#### TRY IT:
Among the records that follow, set down only the lines from the one containing "- rewrite project_field" to the one containing "Definition MAX_WORKERS : Z := 50.", both included, exactly.

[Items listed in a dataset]
★ ★ ★ ★ ★

Lemma deleteRequest_spec query s :
  db_ready s ->
  exists ok m', db_remove "zway.requests" query true (db_mongo s) = (ok, m') /\
    deleteRequest query s = (Ret ok, used s m').
Proof.
  intros Hr. unfold deleteRequest. rewrite with_lock_run by done.
  destruct (db_remove _ _ _ _) as [ok m']. eauto.
Qed.

(** [deleteRequest] removes at most one document, one that the query matches, and
    touches no other collection. Its result says that the client did not throw, not that
    a request was there: with nothing to match it is true as well. *)
Lemma deleteRequest_one query s ok s' :
  db_ready s -> deleteRequest query s = (Ret ok, s') -> ok = true ->
  let before := docs "zway.requests" (db_mongo s) in
  let after := docs "zway.requests" (db_mongo s') in
  ((filter (fun d => matches query d = true) before = [] /\ after ≡ₚ before) \/
   exists d, matches query d = true /\ before ≡ₚ d :: after) /\
  docs "zway.accounts" (db_mongo s') = docs "zway.accounts" (db_mongo s).
Proof.
  intros Hr Hd ->. destruct (deleteRequest_spec query s Hr) as (ok' & m' & Hrm & Hrun).
  rewrite Hrun in Hd. injection Hd as -> <-. apply remove_one_result in Hrm as [? Ho].
  split; [done|]. by apply Ho.
Qed.

(** [requestPending] answers true exactly when the count succeeds and finds one
    matching request: two pending requests count as none. *)
Lemma requestPending_exactly_one query s :
  db_ready s ->
  exists b, db_requestPending query s = (Ret b, used s (db_mongo s)) /\
    (b = true <->
     db_count "zway.requests" query (db_mongo s) = Some 1) /\
    (b = true ->
     exists d, filter (fun d => matches query d = true) (docs "zway.requests" (db_mongo s)) = [d]).
Proof.
  intros Hr. unfold db_requestPending. rewrite with_lock_run by done.
  destruct (db_count _ _ _) as [n|] eqn:Hc; simpl; (eexists; split; [done|]); [|naive_solver].
  split; [rewrite Z.eqb_eq; naive_solver|]. intros ->%Z.eqb_eq.
  apply count_result in Hc. destruct (filter _ _) as [|d [|d' l]]; simpl in Hc; [lia|eauto|lia].
Qed.

(** *** The inbox *)

Definition inbox_src (d : doc) : Z := u32 (numberInt (bson_get d "src")).
Definition inbox_id (d : doc) : ubj := UInt32 (numberInt (bson_get d "id")).

Lemma inbox_fold l map k :
  foldl inbox_step map l !! k =
  match map !! k, inbox_id <$> filter (fun d => inbox_src d = k) l with
  | None, [] => None
  | None, ids => Some ids
  | Some ids0, ids => Some (ids0 ++ ids)
  end.
Proof.
  revert map. induction l as [|d l IH]; intros map; simpl.
  { destruct (map !! k) as [ids|]; [by rewrite app_nil_r|done]. }
  rewrite IH. rewrite filter_cons. unfold inbox_step at 1.
  fold (inbox_src d) (inbox_id d).
  destruct (decide (inbox_src d = k)) as [<-|Hne].
  - destruct (map !! inbox_src d) as [ids|]; rewrite lookup_insert_eq; simpl; [|done].
    by rewrite <- app_assoc.
  - destruct (map !! inbox_src d) as [ids|]; by rewrite lookup_insert_ne.
Qed.

Lemma fmap_project_get (f : doc) k (sel : list doc) :
  k ∈ f.*1 -> (fun d => bson_get d k) <$> (project (Some f) <$> sel) = (fun d => bson_get d k) <$> sel.
Proof.
  intros Hk. rewrite <- list_fmap_compose. apply list_fmap_ext. intros i d _. simpl.
  unfold bson_get. by rewrite project_field.
Qed.

Lemma inbox_project (sel : list doc) k :
  let f := [("src"%string, BInt 1); ("id"%string, BInt 1)] in
  inbox_id <$> filter (fun d => inbox_src d = k) (project (Some f) <$> sel) =
  inbox_id <$> filter (fun d => inbox_src d = k) sel.
Proof.
  intros f. induction sel as [|d sel IH]; [done|]. csimpl. rewrite !filter_cons.
  assert (Es : inbox_src (project (Some f) d) = inbox_src d).
  { unfold inbox_src, bson_get. by rewrite project_field by set_solver. }
  assert (Ei : inbox_id (project (Some f) d) = inbox_id d).
  { unfold inbox_id, bson_get. by rewrite project_field by set_solver. }
  rewrite Es. case_decide; csimpl; [by rewrite Ei, IH|done].
Qed.

Definition inbox_query (accountId : Z) : doc :=
  [("dst"%string, bson_u32 accountId); ("type"%string, BInt 4100)].

(** C31: [getInbox] groups the push requests addressed to the account by sender: one
    entry per sender with at least one, in ascending order of the sender's id, listing
    the ids of exactly that sender's requests in the order the query delivered them. *)
Theorem getInbox_groups accountId s inbox s' :
  db_ready s -> getInbox accountId s = (Ret (Some inbox), s') ->
  db_mongo s' = db_mongo s /\
  exists sel entries,
    sel ≡ₚ filter (fun d => matches (inbox_query accountId) d = true)
                  (docs "zway.requests" (db_mongo s)) /\
    inbox = (fun it => UObject (UBJ_OBJ [("contactId"%string, ubj_of_uint32 it.1);
                                         ("requestIds"%string, UArray it.2)])) <$> entries /\
    StronglySorted key_le entries /\ NoDup entries.*1 /\
    forall src ids, (src, ids) ∈ entries <->
      ids <> [] /\ ids = inbox_id <$> filter (fun d => inbox_src d = src) sel.
Proof.
  intros Hr. unfold getInbox. rewrite with_lock_run by done. fold (inbox_query accountId).
  destruct (db_query _ _ _ _ _ _) as [l ended] eqn:Hq. destruct ended; [|done].
  intros [= <- <-]. split; [done|].
  destruct (query_result _ _ 0 _ _ _ _ (Z.le_refl 0) Hq) as (sel & rest & Hp & -> & Hall & _).
  rewrite (Hall eq_refl eq_refl), app_nil_r in Hp.
  eexists sel, _. split_and!; [done|done|apply in_key_order_sorted|apply in_key_order_NoDup|].
  intros src ids. rewrite elem_of_in_key_order, inbox_fold, lookup_empty, inbox_project.
  destruct (inbox_id <$> filter _ sel) as [|i l'] eqn:E; naive_solver.
Qed.

(** *** The push token *)

Definition account_query (accountId : Z) : doc := [("id"%string, bson_u32 accountId)].

Lemma account_query_matches a d :
  (exists z, field "id" d = Some (BInt z)) ->
  matches (account_query a) d = true <-> field "id" d = Some (bson_u32 a).
Proof.
  intros [z Hz]. apply matches_eq; [by apply not_op|done|].
  rewrite Hz. by intros w [= <-].
Qed.

Lemma filter_unique {A} (P : A -> Prop) `{!forall x, Decision (P x)} (l rest : list A) x d :
  filter P l = [d] -> l ≡ₚ x :: rest -> P x -> x = d /\ filter P rest = [].
Proof.
  intros Hf Hp Hx. assert (Hf' : filter P (x :: rest) ≡ₚ [d]) by (by rewrite <- Hp, Hf).
  rewrite filter_cons_True in Hf' by done.
  apply Permutation_singleton_r in Hf'. by injection Hf' as -> ->.
Qed.

(** Setting the push token of the one account with a given id and reading it back
    gives the token, and no other account is touched. *)
Lemma fcmToken_roundtrip a token d s s1 :
  db_ready s -> account_ids_int (db_mongo s) ->
  filter (fun d => matches (account_query a) d = true) (docs "zway.accounts" (db_mongo s)) = [d] ->
  setFcmToken a token s = (Ret true, s1) ->
  (db_query "zway.accounts" (account_query a) None 0
     (Some [("fcmToken"%string, BInt 1)]) (db_mongo s1)).2 = true ->
  getFcmToken a s1 = (Ret token, used s1 (db_mongo s1)) /\
  docs "zway.requests" (db_mongo s1) = docs "zway.requests" (db_mongo s) /\
  exists d' rest, docs "zway.accounts" (db_mongo s) ≡ₚ d :: rest /\
    docs "zway.accounts" (db_mongo s1) ≡ₚ d' :: rest.
Proof.
  intros Hr Hids Hone. unfold setFcmToken, getFcmToken. rewrite with_lock_run by done.
  fold (account_query a).
  destruct (db_update _ _ _ _) as [ok m'] eqn:Hu. intros [= -> <-]. simpl. intros He.
  rewrite with_lock_run by (by apply used_ready). simpl. fold (account_query a).
  destruct (update_set_result _ _ _ _ _ _ Hu) as [Hdocs Hother].
  destruct Hdocs as [[Hnone _]|(d0 & d' & rest & Hm & Hp & Hp' & Hf)].
  { rewrite Hone in Hnone. done. }
  destruct (filter_unique _ _ _ _ _ Hone Hp Hm) as [-> Hrest].
  split_and!; [|by apply Hother|by eauto].
  destruct (db_query _ _ _ _ _ _) as [l ended] eqn:Hq. simpl in He. subst ended.
  destruct (query_result _ _ 0 _ _ _ _ (Z.le_refl 0) Hq) as (sel & rest' & Hs & -> & Hall & _).
  rewrite (Hall eq_refl eq_refl), app_nil_r, Hp' in Hs.
  assert (Hd' : matches (account_query a) d' = true).
  { destruct (Hids d) as (z & Hz & _); [rewrite Hp; left|].
    assert (Hz' : field "id" d' = field "id" d) by (by rewrite Hf).
    apply account_query_matches; [rewrite Hz'; eauto|]. rewrite Hz'.
    apply account_query_matches; eauto. }
  rewrite filter_cons_True, Hrest in Hs by done. apply Permutation_singleton_r in Hs as ->.
  csimpl. rewrite (bson_get_field _ _ (BString token)).
  - by rewrite bson_String_string.
  - rewrite project_field by set_solver. rewrite Hf. by rewrite decide_True.
Qed.
End db_specs.
(* ===== verification/Console.v ===== *)
(** * The console of the server (src/main.cpp)

    The number of worker threads, and the loop that reads commands from the terminal until
    'e'. [getchar] gives a character or, at the end of the input, EOF for ever. *)

From S2P Require Import Prelude Values Platform Db World Server.

Local Open Scope zway_scope.
Local Open Scope Z_scope.

Definition NUM_WORKERS : Z := 20.
Definition MAX_WORKERS : Z := 50.

(** [for (uint32_t i=0; i<numWorkers && i<MAX_WORKERS; i++)], with an [int32_t] bound that
    the comparison converts; [fuel] bounds the iterations. *)
Fixpoint create_workers (numWorkers : Z) (i : Z) (fuel : nat) : Z :=
  match fuel with
  | O => i
  | S fuel' =>
      if (i <? u32 numWorkers) && (i <? MAX_WORKERS)
      then create_workers numWorkers (u32 (i + 1)) fuel' else i
  end.

Section console.
Context `{Platform}.

(** The outcomes of the acceptor's calls for a command. *)
Record acceptor_calls := Calls { c_close : bool; c_open : bool; c_bind : bool; c_listen : bool }.

(** One turn of the loop; [char c = getchar()] has truncated EOF to -1. True: leave. *)
Definition command (calls : acceptor_calls) (c : Z) : M world bool :=
  if c =? 101 then ret true
  else if c =? 105 then info ;; ret false
  else if c =? 114 then removeSessions ;; ret false
  else if c =? 112 then
    let* sv := gets w_server in
    (if sv_paused sv
     then resume (c_open calls) (c_bind calls) (c_listen calls)
     else pause (c_close calls)) ;;
    ret false
  else ret false.

Definition EOF : Z := -1.

(** The loop over the input; [fuel] turns. True: the loop was left. *)
Fixpoint console (calls : nat -> acceptor_calls) (input : list Z) (fuel : nat) : M world bool :=
  match fuel with
  | O => ret false
  | S fuel' =>
      let* stop := command (calls fuel') (default EOF (head input)) in
      if stop then server_close ;; ret true
      else console calls (tail input) fuel'
  end.
End console.

Lemma create_workers_spec numWorkers fuel i :
  0 <= i <= Z.min (u32 numWorkers) MAX_WORKERS ->
  Z.min (u32 numWorkers) MAX_WORKERS - i < Z.of_nat fuel ->
  create_workers numWorkers i fuel = Z.min (u32 numWorkers) MAX_WORKERS.
Proof.
  unfold MAX_WORKERS. revert i. induction fuel as [|fuel IH]; intros i Hi Hf; [lia|].
  cbn [create_workers]. unfold MAX_WORKERS.
  destruct (i <? u32 numWorkers) eqn:E1, (i <? 50) eqn:E2; simpl; try lia.
  rewrite u32_id by (unfold is_u32; lia). apply IH; lia.
Qed.

(** The loop that creates the worker threads ends, and creates the requested number but
    at most 50. A negative number of workers is converted to a large one, so that it gives 50
    threads. *)
Lemma workers_created numWorkers fuel :
  is_i32 numWorkers -> (51 <= fuel)%nat ->
  create_workers numWorkers 0 fuel =
    (if numWorkers <? 0 then 50 else Z.min numWorkers 50).
Proof.
  intros Hn Hf. pose proof (u32_range numWorkers) as Hr. unfold is_u32, is_i32 in *.
  rewrite create_workers_spec; unfold MAX_WORKERS; [|lia|lia].
  destruct (numWorkers <? 0) eqn:E.
  - unfold u32. replace numWorkers with (numWorkers + 2 ^ 32 + (-1) * 2 ^ 32) by lia.
    rewrite Z.mod_add, Z.mod_small by lia. lia.
  - rewrite u32_id by (unfold is_u32; lia). done.
Qed.

Lemma workers_created_witness :
  create_workers (-1) 0 51 = (if -1 <? 0 then 50 else Z.min (-1) 50).
Proof. apply (workers_created (-1) 51); [unfold is_i32; lia|lia]. Defined.
(* ===== verification/Auth.v ===== *)
(** * Authentication

    No session is logged in without the password of its account, and the session map stays
    well formed, in every state the server can reach; what a client may do before it is
    logged in. *)

From S2P Require Import Prelude Values Platform Codec Pool Db Stdio StreamBuffer Streams World.
From S2P Require Import Registry Transport Session Contacts Requests Fcm Server Console Frames.
From S2P Require Import System.

Local Open Scope zway_scope.
Local Open Scope Z_scope.

Section calm_handlers.
Context `{Platform}.

#[local] Hint Resolve frame_getAccount frame_newAccountId frame_setFcmToken frame_getFcmToken
  frame_insertAccount frame_addRequest frame_deleteRequest frame_requestPending
  frame_getRequest frame_getRequests frame_getContacts frame_getInbox frame_the_status
  frame_the_accountId frame_getContactStatus frame_numContactRequests
  frame_numPushRequests : zway_frame.

Ltac background := apply preserves_background_quiet;
  first [apply frame_contact_statuses|apply frame_broadcastStatus|apply frame_setConfig
        |apply frame_processRequests|apply frame_own_account|apply frame_add_contact
        |apply frame_verifyPassword|apply frame_contact_query|apply frame_deliver_request].
#[local] Hint Extern 1 (preserves quiet _) => background : zway_frame.

Lemma quiet_setStatus x : x <> STATUS_LOGGEDIN -> preserves sess_quiet (setStatus x).
Proof. intros Hx s. by split. Qed.

Lemma quiet_of_bg {A} (m : M session A) : preserves sess_bg m -> preserves sess_quiet m.
Proof. intros Hm s. apply sess_bg_quiet, Hm. Qed.
#[local] Hint Extern 1 (preserves sess_quiet (setStatus _)) => by apply quiet_setStatus : zway_frame.
#[local] Hint Extern 2 (preserves sess_quiet (modify _)) =>
  by apply quiet_of_bg, frame_modify_same : zway_frame.
#[local] Hint Extern 1 (preserves sess_quiet sendPacket) =>
  by apply quiet_of_bg, frame_sendPacket : zway_frame.
#[local] Hint Extern 1 (preserves sess_quiet (addStreamSender _)) =>
  by apply quiet_of_bg, frame_addStreamSender : zway_frame.

Lemma quiet_dispatch p h : preserves quiet (processDispatchRequest p h).
Proof. unfold processDispatchRequest. frame. Qed.
Lemma quiet_createAccount p h : preserves quiet (processCreateAccount p h).
Proof. unfold processCreateAccount. frame. Qed.
Lemma quiet_logout p h : preserves quiet (processLogout p h).
Proof. unfold processLogout. frame. Qed.
Lemma quiet_config p h : preserves quiet (processConfigRequest p h).
Proof. unfold processConfigRequest. frame. Qed.
Lemma quiet_contactStatus p h : preserves quiet (processContactStatusRequest p h).
Proof. unfold processContactStatusRequest. frame. Qed.
Lemma quiet_findContact p h : preserves quiet (processFindContactRequest p h).
Proof. unfold processFindContactRequest. frame. Qed.
Lemma quiet_addContact p h : preserves quiet (processAddContactRequest p h).
Proof. unfold processAddContactRequest, request_contact, reply_failure. frame. Qed.
Lemma quiet_createAddCode p h : preserves quiet (processCreateAddCode p h).
Proof. unfold processCreateAddCode, reply_failure. frame. Qed.
Lemma quiet_acceptContact p h : preserves quiet (processAcceptContact p h).
Proof. unfold processAcceptContact, reply_failure. frame. Qed.
Lemma quiet_rejectContact p h : preserves quiet (processRejectContact p h).
Proof. unfold processRejectContact, reply_failure. frame. Qed.
Lemma quiet_forward_push p i a keys fw : preserves quiet (forward_push p i a keys fw).
Proof. revert fw. induction keys; intros fw; cbn [forward_push]; frame. Qed.
#[local] Hint Resolve quiet_forward_push : zway_frame.
Lemma quiet_push p h : preserves quiet (processPushRequest p h).
Proof. unfold processPushRequest, reply_failure. frame. Qed.

Lemma quiet_response p r h : preserves quiet (receive_response p r h).
Proof.
  unfold receive_response. rewrite processResponse_run.
  unfold delete_when_done, push_callback, send_resource. frame.
Qed.
Lemma quiet_createStreamReceiver p pkt : preserves quiet (createStreamReceiver p pkt).
Proof. unfold createStreamReceiver. frame. Qed.
Lemma quiet_stream_received p i b : preserves quiet (stream_received p i b).
Proof. unfold stream_received. frame. Qed.
Lemma quiet_processUserRequests u : preserves quiet (processUserRequests u).
Proof. unfold processUserRequests. frame. Qed.
Lemma quiet_completed p : preserves quiet (completed p).
Proof. unfold completed. frame. Qed.
#[local] Hint Resolve quiet_completed : zway_frame.
Lemma quiet_sweep l : preserves quiet (sweep_senders l).
Proof. induction l; simpl; frame. Qed.
Lemma quiet_on_server f :
  (forall sv, sv_accepting (f sv) = sv_accepting sv) -> preserves quiet (on_server f).
Proof. intros Hf w. split; [done|done|apply Hf|done]. Qed.
#[local] Hint Resolve quiet_sweep : zway_frame.
Lemma quiet_onTimer e : preserves quiet (onTimer e).
Proof. unfold onTimer. frame. by apply quiet_on_server. Qed.
Lemma quiet_info : preserves quiet info.
Proof. unfold info, session_line. frame. Qed.

Lemma quiet_complete p sel : preserves quiet (complete p sel).
Proof. unfold complete. apply preserves_update; [apply _|]. by intros s. Qed.
Lemma quiet_onPacketSent p e : preserves quiet (on_session p (onPacketSent e)).
Proof. unfold onPacketSent, resetTimer. frame. Qed.
Lemma quiet_postPacket p k : preserves quiet (on_session p (postPacket k)).
Proof. unfold postPacket. frame. Qed.
Lemma quiet_addStreamSender p i : preserves quiet (on_session p (addStreamSender i)).
Proof. apply preserves_on_session; [apply _|]. by apply quiet_of_bg, frame_addStreamSender. Qed.
Lemma quiet_recvPacket : preserves sess_quiet recvPacket.
Proof. unfold recvPacket, start_op. frame. Qed.
#[local] Hint Resolve quiet_recvPacket : zway_frame.
Lemma quiet_onPacketRecv p pkt : preserves quiet (onPacketRecv log_packet p pkt).
Proof. unfold onPacketRecv, log_packet. frame. Qed.
End calm_handlers.

Section invariant.
Context `{Platform}.

(** *** Closing *)

Lemma calm_removeSession p : preserves calm (removeSession p).
Proof.
  intros w. destruct (w_sessions w !! p) as [s|] eqn:Hs.
  2: { unfold removeSession, bindM, session_at. by rewrite Hs. }
  destruct (removeSession_run p s w Hs) as (reg & -> & Hl & Hne). split; [done| |done|done].
  intros a. simpl. rewrite Hl. case_decide; [apply sublist_filter|done].
Qed.

Lemma calm_when (b : bool) (m : M world unit) : preserves calm m -> preserves calm (when b m).
Proof. apply preserves_when, _. Qed.

Lemma calm_close p sh rm : preserves calm (close p sh rm).
Proof.
  unfold close. apply preserves_bind; [apply _| |].
  - apply preserves_quiet_calm, preserves_on_session; [apply _|].
    intros s. by destruct sh.
  - intros _. apply calm_when, calm_removeSession.
Qed.

Lemma calm_removeSessions : preserves calm removeSessions.
Proof.
  unfold removeSessions. apply preserves_bind; [apply _|by intros w|]. intros reg.
  apply calm_when, preserves_bind; [apply _| |].
  - apply preserves_for_each; [apply _|]. intros it _. apply preserves_for_each; [apply _|].
    intros s _. apply calm_close.
  - intros _ w. split; [done| |by intros _ a l|done].
    intros a. unfold listed. simpl. apply sublist_nil_l.
Qed.

(** *** The transport *)

Lemma calm_onPacketHeadRecv p e n pkt : preserves calm (onPacketHeadRecv log_packet p e n pkt).
Proof.
  unfold onPacketHeadRecv. repeat case_decide.
  - apply preserves_bind; [apply _| |].
    { apply preserves_quiet_calm, preserves_on_session; [apply _|]. by intros s. }
    intros _. destruct (_ >? _); [|apply preserves_quiet_calm, quiet_onPacketRecv].
    apply preserves_quiet_calm, preserves_on_session; [apply _|].
    unfold recvPacketBody. destruct (zbuffer_create _); by intros s.
  - apply preserves_bind; [apply _| |by intros _ w].
    apply preserves_quiet_calm, preserves_on_session; [apply _|apply quiet_recvPacket].
  - destruct (connection_lost e); [apply calm_close|by intros w].
Qed.

Lemma calm_onPacketBodyRecv p e n off pkt : preserves calm (onPacketBodyRecv log_packet p e n off pkt).
Proof.
  unfold onPacketBodyRecv. repeat case_decide.
  - apply preserves_quiet_calm, preserves_on_session; [apply _|]. by intros s.
  - apply preserves_bind; [apply _| |].
    { apply preserves_quiet_calm, preserves_on_session; [apply _|]. by intros s. }
    intros _. apply preserves_quiet_calm, quiet_onPacketRecv.
  - destruct (connection_lost e); [apply calm_close|by intros w].
Qed.

Lemma calm_handleHandshake p e h : preserves calm (handleHandshake p e h).
Proof.
  unfold handleHandshake. case_decide; [|apply calm_close].
  apply preserves_bind; [apply _| |by intros _ w].
  apply preserves_quiet_calm, preserves_on_session; [apply _|].
  intros s. unfold recvPacket. destruct h; by destruct packet_create.
Qed.

(** *** Accepting *)

Lemma run_accept w : exists p w', accept w = (Ret tt, w') /\ w_sessions w !! p = None /\
  w' = with_server (sv_with_accepting (sv_accepting (w_server w) ++ [p]) (w_server w))
         (with_sessions (<[p := new_session]> (w_sessions w)) w).
Proof.
  eexists _, _. split; [reflexivity|]. split; [|reflexivity].
  apply not_elem_of_dom, is_fresh.
Qed.

Lemma listed_exists w a p : registry_wf w -> p ∈ listed (w_registry w) a ->
  is_Some (w_sessions w !! p).
Proof. intros Hw Hp. destruct (reg_account _ Hw a p Hp) as (s & Hs & _). eauto. Qed.

Lemma accept_inv w w' : inv w -> accept w = (Ret tt, w') -> inv w' /\ no_login w w'.
Proof.
  intros [Hreg Hacc]. destruct (run_accept w) as (p & w1 & -> & Hp & ->). intros [= <-].
  assert (Hext : forall q s, w_sessions w !! q = Some s ->
            <[p := new_session]> (w_sessions w) !! q = Some s).
  { intros q s Hq. rewrite lookup_insert_ne; [done|congruence]. }
  assert (Hun : unlisted w p).
  { intros a Ha. destruct (listed_exists _ _ _ Hreg Ha). congruence. }
  split; [split; [split|]|].
  - apply Hreg.
  - intros a q Hq. destruct (reg_account _ Hreg a q Hq) as (s & Hs & Ea).
    exists s. split; [by apply Hext|done].
  - apply Hreg.
  - intros q. simpl. rewrite elem_of_app, list_elem_of_singleton. intros [Hq| ->].
    + destruct (Hacc q Hq) as [(s & Hs & Hn) ?]. split; [|done]. exists s. split; [by apply Hext|done].
    + split; [|done]. exists new_session. split; [apply lookup_insert_eq|done].
  - intros q s'. simpl. rewrite lookup_insert. case_decide; [by intros [= <-]|]. intros Hq Hl.
    exists s'. done.
Qed.

Lemma no_login_trans w1 w2 w3 : no_login w1 w2 -> no_login w2 w3 -> no_login w1 w3.
Proof.
  intros H12 H23 p s3 Hs3 Hl3. destruct (H23 p s3 Hs3 Hl3) as (s2 & Hs2 & Hl2 & E2).
  destruct (H12 p s2 Hs2 Hl2) as (s1 & Hs1 & Hl1 & E1). exists s1. split_and!; congruence.
Qed.

Definition keeps {A} (m : M world A) : Prop :=
  forall w a w', inv w -> m w = (Ret a, w') -> inv w' /\ no_login w w'.

Lemma keeps_calm {A} (m : M world A) : preserves calm m -> keeps m.
Proof.
  intros Hm w a w' Hi Hrun. specialize (Hm w). rewrite Hrun in Hm. simpl in Hm.
  split; [by eapply calm_inv|by eapply calm_no_login].
Qed.

Lemma keeps_bind {A B} (m : M world A) (k : A -> M world B) :
  keeps m -> (forall a, keeps (k a)) -> keeps (bindM m k).
Proof.
  intros Hm Hk w b w' Hi Hrun. unfold bindM in Hrun.
  destruct (m w) as [[a|f] w1] eqn:E; [|done]. destruct (Hm w a w1 Hi E) as [Hi1 Hn1].
  destruct (Hk a w1 b w' Hi1 Hrun) as [Hi2 Hn2]. split; [done|by eapply no_login_trans].
Qed.

Lemma keeps_accept : keeps accept.
Proof. intros w [] w' Hi Hrun. by apply accept_inv. Qed.

Lemma keeps_on_server f :
  (forall sv, sv_accepting (f sv) = sv_accepting sv) -> keeps (on_server f).
Proof. intros Hf. by apply keeps_calm, preserves_quiet_calm, quiet_on_server. Qed.

(** A session that is changed, and listed anew under its id. *)
Lemma inv_relisted p s reg w :
  inv w -> p ∉ sv_accepting (w_server w) -> nonempty_entries reg ->
  (forall b q, q <> p -> q ∈ listed reg b -> q ∈ listed (w_registry w) b) ->
  (forall b, p ∈ listed reg b -> b = s_accountId s) -> (forall b, NoDup (listed reg b)) ->
  inv (with_registry reg (with_sessions (<[p := s]> (w_sessions w)) w)).
Proof.
  intros [Hreg Hacc] Hna Hne Hsub Hp Hnd. split; [split; simpl; [done| |done]|].
  - intros b q Hq. destruct (decide (q = p)) as [->|Hqp].
    + exists s. rewrite lookup_insert_eq. split; [done|]. symmetry. by apply Hp.
    + rewrite lookup_insert_ne by done. by apply (reg_account _ Hreg), Hsub.
  - intros q Hq. simpl in Hq. assert (q <> p) by congruence.
    destruct (Hacc q Hq) as [(sq & Hsq & Hn) Hu]. split.
    + exists sq. simpl. by rewrite lookup_insert_ne.
    + intros b Hb. by apply (Hu b), Hsub.
Qed.

Lemma NoDup_snoc {A} (l : list A) x : NoDup l -> x ∉ l -> NoDup (l ++ [x]).
Proof.
  intros Hl Hx. apply NoDup_app. split_and!; [done| |apply NoDup_singleton].
  by intros y Hy ->%list_elem_of_singleton.
Qed.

★ ★ ★ ★ ★

#### ANSWER FOR THIS EXERCISE:
  - rewrite project_field by set_solver. rewrite Hf. by rewrite decide_True.
Qed.
End db_specs.
(* ===== verification/Console.v ===== *)
(** * The console of the server (src/main.cpp)

    The number of worker threads, and the loop that reads commands from the terminal until
    'e'. [getchar] gives a character or, at the end of the input, EOF for ever. *)

From S2P Require Import Prelude Values Platform Db World Server.

Local Open Scope zway_scope.
Local Open Scope Z_scope.

Definition NUM_WORKERS : Z := 20.
Definition MAX_WORKERS : Z := 50.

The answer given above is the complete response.